Regarding my statement "I don't know of any compounds that have such a broad spectrum of activity against pathogens in vivo," I guess I should have gone into detail to explain my thinking. I was specifically talking about the subset of molecules that are safe to administer to humans. I'm not saying that a single compound cannot be a disinfectant. The existance of lysol proves that point. Same with ethylene oxide, formaldehyde, and a whole range of other chemicals.. If a chemical can denature lipids and proteins strongly enough, or disrupt lipids or membrane, then it will be a disinfectant. But none of those compounds are safe to take, and none of them have chemical properties like 2-oxo-PCM and ketamine.

But that issue is really a distraction. I brought it up because arylcyclohexylamines have been tested for tox and in humans in hundreds of trials, and several examples are routinely used in human and vet medicine. No one has ever noticed such broad-spectrum antimicrobial activity. It would be very suprising to find that a member of the class has such different activity. Not impossible of course. But everyone should be skeptical of such a report without air tight evidence. Yes, there was one paper showing that ketamine can inhibit the growth of some strains of bacteria, but that is a far cry from having action against virusus and other classes of pathogens.

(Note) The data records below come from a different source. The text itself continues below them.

(** ** slack_delta.go's DeltaDiag *)

Record DeltaDiag := mkDeltaDiag {
  dd_Subject : string;
  dd_Severity : string;
  dd_Message : string;
  dd_Remediation : string;
  dd_Source : string;
  dd_IsNewThisCycle : bool;
  dd_Investigation : string;
  dd_Enrichment : string;
  dd_ProposedActionID : string;
  dd_ApprovalURL : string;
  dd_SilenceSubjectURL : string;
  dd_SilenceClassLongURL : string;
  dd_SilenceShortDur : Duration;
  dd_SilenceLongDur : Duration;
  dd_ApproveClassURL : string;
  dd_DenyClassURL : string;
  dd_SilenceClassURL : string;
}.
Definition seenEntryToDeltaDiag (e : seenEntry) : DeltaDiag :=
  mkDeltaDiag (se_subject e) (NormalizeSeverity (se_severity e) (se_source e)) (se_message e)
    (se_remediation e) (se_source e) (se_isNewThisCycle e) (se_investigation e) (se_enrichment e)
    (se_proposedActionID e) (se_approvalURL e) (se_silenceSubjectURL e) (se_silenceClassLongURL e)
    (se_silenceShortDur e) (se_silenceLongDur e) "" "" "".

(** ** Configuration and state *)

Record SilenceLinkConfig := mkSilenceLinkConfig {
  slc_PrivateKey : string;
  slc_KeyID : string;
  slc_BaseURL : string;
  slc_ShortDur : Duration;
  slc_LongDur : Duration;
}.
Definition DefaultSilenceShortDuration : Duration := 24 * Hour.
Definition DefaultSilenceLongDuration : Duration := 2160 * Hour.
Definition Enabled (c : SilenceLinkConfig) : bool :=
  (len (slc_PrivateKey c) =? 64)%nat && (slc_BaseURL c ≠s? "").
Lemma Index_nl t r : one_line t = true → Index (t +:+ nl +:+ r) nl = Some (len t).
Proof.
  induction t as [|c t IH]; [intros _; rewrite Index_unfold; by destruct r|]. cbn [one_line sforallb]. intros [Hc Ht]%andb_true_iff.
  cbn [String.append]. rewrite Index_unfold.
  assert (String.prefix nl (String c (t +:+ nl +:+ r)) = false) as ->.
  { apply not_true_is_false. intros Hp. apply prefix_spec in Hp as [u E].
    unfold not_nl in Hc. bool_to_prop. apply Hc. by injection E. }
  by rewrite IH.
Qed.
Lemma mark_chunk_spec n i title r : one_line title = true → title ≠ "" →
  mark_chunk n i (title +:+ nl +:+ r) = title +:+ marker i n +:+ nl +:+ r.
Proof.
  intros Ht Hne. unfold mark_chunk. rewrite Index_nl by done. destruct title as [|c t]; [done|].
  cbn [String.length]. change (S (len t)) with (len (String c t)). by rewrite stake_app, sdrop_app.
Qed.

Definition title_of (unfixable : list DeltaDiag) (now : Time) : string :=
  alertTitle (hasActionableFindings unfixable) +:+ " — " +:+ FormatUTC now.
Lemma title_one_line unfixable now : one_line (title_of unfixable now) = true ∧ title_of unfixable now ≠ "".
Proof.
  unfold title_of. rewrite !one_line_app, one_line_FormatUTC. by destruct (hasActionableFindings unfixable).
Qed.

Definition part_marker (n i : nat) : string := if (1 <? n)%nat then marker i n else "".
Lemma annotate_spec unfixable now plan :
  annotate ((λ segs, (title_of unfixable now +:+ nl) +:+ chunk_body segs) <$> plan) =
    imap (λ i segs, title_of unfixable now +:+ part_marker (length plan) i +:+ nl +:+ chunk_body segs) plan.
Proof.
  destruct (title_one_line unfixable now) as [Ht Hne].
  unfold annotate, part_marker. rewrite length_fmap. destruct (1 <? length plan)%nat.
  - rewrite imap_fmap. apply imap_ext. intros i segs _. cbn [compose]. rewrite sapp_assoc. by apply mark_chunk_spec.
  - rewrite <-(imap_const (λ segs, (title_of unfixable now +:+ nl) +:+ chunk_body segs)).
    apply imap_ext. intros i segs _. unfold const. by rewrite sapp_assoc.
Qed.

Lemma len_le_sum l r : r ∈ l → (len r ≤ sum_list (len <$> l))%nat.
Proof. induction 1; cbn; lia. Qed.
Lemma pieces_fit_some p : ∃ M, pieces_fit p M.
Proof.
  exists (S maxSlackAttachmentChars + S (len (p_headerLine p) + len (p_newHeader p) + len (p_critHeader p) +
    len (p_diagHeader p) + len (p_stableSummary p) + len (p_resolved p) + sum_list (len <$> p_new p) +
    sum_list (len <$> p_crit p) + sum_list (len <$> p_diag p)))%nat.
  unfold pieces_fit. generalize maxSlackAttachmentChars. intros mx.
  split_and!; [lia|lia|intros r Hr%len_le_sum; lia..|lia|lia].
Qed.

Definition the_text (p : SlackPayload) : string :=
  match Attachments p with a :: _ => Text a | [] => "" end.
(** What a message must contain, in order. *)
Definition message_parts (unfixable : list DeltaDiag) (resolved : list ResolvedDiag) (now : Time) : list string :=
  let p := critical_pieces unfixable resolved now in
  p_new p ++ p_crit p ++ p_diag p ++ optional (p_stableSummary p) ++ optional (p_resolved p).

(** C21: unless there is nothing new and the digest is asked for, the
    messages to the critical channel carry every finding that is new, every
    stable one or the line that stands for them, and the resolved section,
    each whole, once and in this order, under the same title and numbered
    when there are several; and when title, section header and any one
    finding fit [M] bytes, no message is longer than [M] and its number. *)
Theorem critical_messages unfixable resolved cfg now :
  let out := SplitCriticalPayloadsConfig unfixable resolved cfg now in
  let p := critical_pieces unfixable resolved now in
  (NoChangeDigest cfg = true ∧ new_findings unfixable = [] ∧ resolved = [] ∧ (length out ≤ 1)%nat) ∨
  ∃ plan : list (list Seg),
    the_text <$> out =
      imap (λ i segs, title_of unfixable now +:+ part_marker (length plan) i +:+ nl +:+ chunk_body segs) plan ∧
    bodies (concat plan) = message_parts unfixable resolved now ∧
    Forall (λ x, body_of x = None → seg_text x ∈ heads_of p) (concat plan) ∧
    (∀ M, pieces_fit p M →
      Forall (λ segs, len (title_of unfixable now +:+ nl +:+ chunk_body segs) ≤ M)%nat plan).
Proof.
  intros out p. unfold out, SplitCriticalPayloadsConfig.
  destruct (NoChangeDigest cfg && _ && _) eqn:Ed.
  { left. apply andb_true_iff in Ed as [Ed Hr]. apply andb_true_iff in Ed as [Hc Hn].
    apply Nat.eqb_eq, nil_length_inv in Hn, Hr. split_and!; [done..|]. by destruct (_ =? 0)%nat; cbn; lia. }
  right. clear Ed. fold p.
  assert (Hh : p_headerLine p = title_of unfixable now +:+ nl).
  { unfold p, critical_pieces, title_of. cbn [p_headerLine]. by rewrite !sapp_assoc. }
  assert (Hne : p_headerLine p ≠ "") by (rewrite Hh; by destruct (title_of unfixable now)).
  destruct (pieces_fit_some p) as [M0 HM0].
  destruct (split_chunks_spec p M0 Hne HM0) as (plan & Es & Hb & Hheads & _). exists plan. split_and!.
  - rewrite <-list_fmap_compose. change (the_text ∘ _) with (λ t : string, t). rewrite list_fmap_id, Es, Hh.
    by rewrite annotate_spec.
  - exact Hb.
  - exact Hheads.
  - intros M HM. destruct (split_chunks_spec p M Hne HM) as (_ & _ & _ & _ & HF).
    rewrite Es, Hh in HF. apply Forall_fmap in HF. eapply Forall_impl; [exact HF|].
    intros segs. cbn [compose]. by rewrite sapp_assoc.
Qed.
Lemma RouteTickets_life cfg live postFix toPost runID now w lost n :
  clock_ok now → NoDup (dd_Subject <$> toPost) → Forall (λ d, dd_Severity d ∈ severity_enum) toPost →
  advances (CommentInterval cfg) lost n w (RouteTickets cfg live postFix toPost runID now w).1.
Proof.
  intros Hnow Hnd Hsev. unfold RouteTickets. destruct (_ || _); [apply advances_refl|].
  destruct (indexDriftReportsBySubject w.1.1) as [|bySubject] eqn:Ei; [apply advances_refl|].
  apply (pass (CommentInterval cfg) lost _ (λ d, bySubject !! dd_Subject d) toPost).
  - intros [w' m] d Hd. unfold route_ticket. rewrite Hd. destruct (negb _); [done|]. by destruct (negb _).
  - intros st d cr Hd Hcr. rewrite Forall_forall in Hsev. apply route_touches; [done|by apply Hsev|done|].
    destruct (index_spec _ _ Ei _ _ Hcr) as (E & Hne & _). rewrite <-E in Hne. by apply object_path in Hne.
  - rewrite omap_subjects. by eapply index_distinct.
  - intros cr. rewrite omap_subjects. by apply index_current.
Qed.
Lemma RouteResolves_life i cfg live cleared now w lost n : NoDup cleared →
  advances i lost n w (RouteResolves cfg live cleared now w).1.
Proof.
  intros Hnd. unfold RouteResolves. destruct (_ || _); [apply advances_refl|].
  destruct (_ =? _)%nat; [apply advances_refl|].
  destruct (indexDriftReportsBySubject w.1.1) as [|bySubject] eqn:Ei; [apply advances_refl|].
  apply (pass i lost _ (λ s, bySubject !! s) cleared).
  - intros st s Hs. unfold resolve_subject. by rewrite Hs.
  - intros st s cr _ Hcr. unfold resolve_subject. rewrite Hcr.
    destruct (readTicketRef cr) as [ref|] eqn:Hr; [|apply touches_refl].
    destruct (ticketResolved cr) eqn:Hres; [apply touches_refl|by apply close_touches].
  - by eapply index_distinct.
  - by apply index_current.
Qed.
Lemma RouteTicketCleanup_life `{MapRange} i cfg live now w lost n :
  advances i lost n w (RouteTicketCleanup cfg live now w).1.
Proof.
  unfold RouteTicketCleanup. destruct (_ || _); [apply advances_refl|].
  destruct (indexDriftReportsBySubject w.1.1) as [|bySubject] eqn:Ei; [apply advances_refl|].
  assert (Eo : omap (λ kv : string * json, Some kv.2) (range bySubject) = omap (λ s, bySubject !! s) (range bySubject).*1).
  { rewrite <-omap_subjects. apply list_omap_ext. apply Forall_Forall2_diag, Forall_forall.
    intros [k v] Hk%elem_of_range. cbn. by rewrite Hk. }
  apply (pass i lost _ (λ kv, Some kv.2) (range bySubject)).
  - done.
  - intros st [k cr] x _ [= <-]. unfold cleanup_report. cbn [snd].
    destruct (readTicketRef cr) as [ref|] eqn:Hr; [|apply touches_refl].
    destruct (ticketResolved cr) eqn:Hres; [apply touches_refl|].
    destruct (meetsTicketThreshold _ _); [apply touches_refl|by apply close_touches].
  - rewrite Eo. eapply index_distinct; [done|]. apply NoDup_range_fst.
  - rewrite Eo. by apply index_current.
Qed.

(** *** Cycles *)

(** What the watcher hands over in a cycle; [tc_between] is what happens to
    the reports between closing and filing, which is Reconcile. *)
Record TicketCycle := mkTicketCycle {
  tc_cleared : list string;
  tc_resolveAt : Time;
  tc_between : R → R;
  tc_postFix : gset string;
  tc_toPost : list DeltaDiag;
  tc_runID : string;
  tc_fileAt : Time;
}.
Definition ticket_cycle `{MapRange} (cfg : TicketingConfig) (w : World) (c : TicketCycle) : World :=
  let w := (RouteResolves cfg true (tc_cleared c) (tc_resolveAt c) w).1 in
  let w := (RouteTicketCleanup cfg true (tc_resolveAt c) w).1 in
  let '(r, k, log) := w in
  (RouteTickets cfg true (tc_postFix c) (tc_toPost c) (tc_runID c) (tc_fileAt c) (tc_between c r, k, log)).1.
Definition ticket_cycles `{MapRange} (cfg : TicketingConfig) (w : World) (cs : list TicketCycle) : World :=
  foldl (ticket_cycle cfg) w cs.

In any event, the latter point has no bearing on the action of 2'-oxo-PCM. I really can't believe that there are people with a grounding in science who would believe claims without wanting to see evidence. Even worse, these claims are being made by inventors who have an obvious conflict of interest. Doesn't that make you a wee bit more disinclined to take their claims at face value? The bare minimum standard for showing evidence of efficacy would be for the inventors to conduct a controlled experiment, either in vitro or in vivo (preferably both), to show activity.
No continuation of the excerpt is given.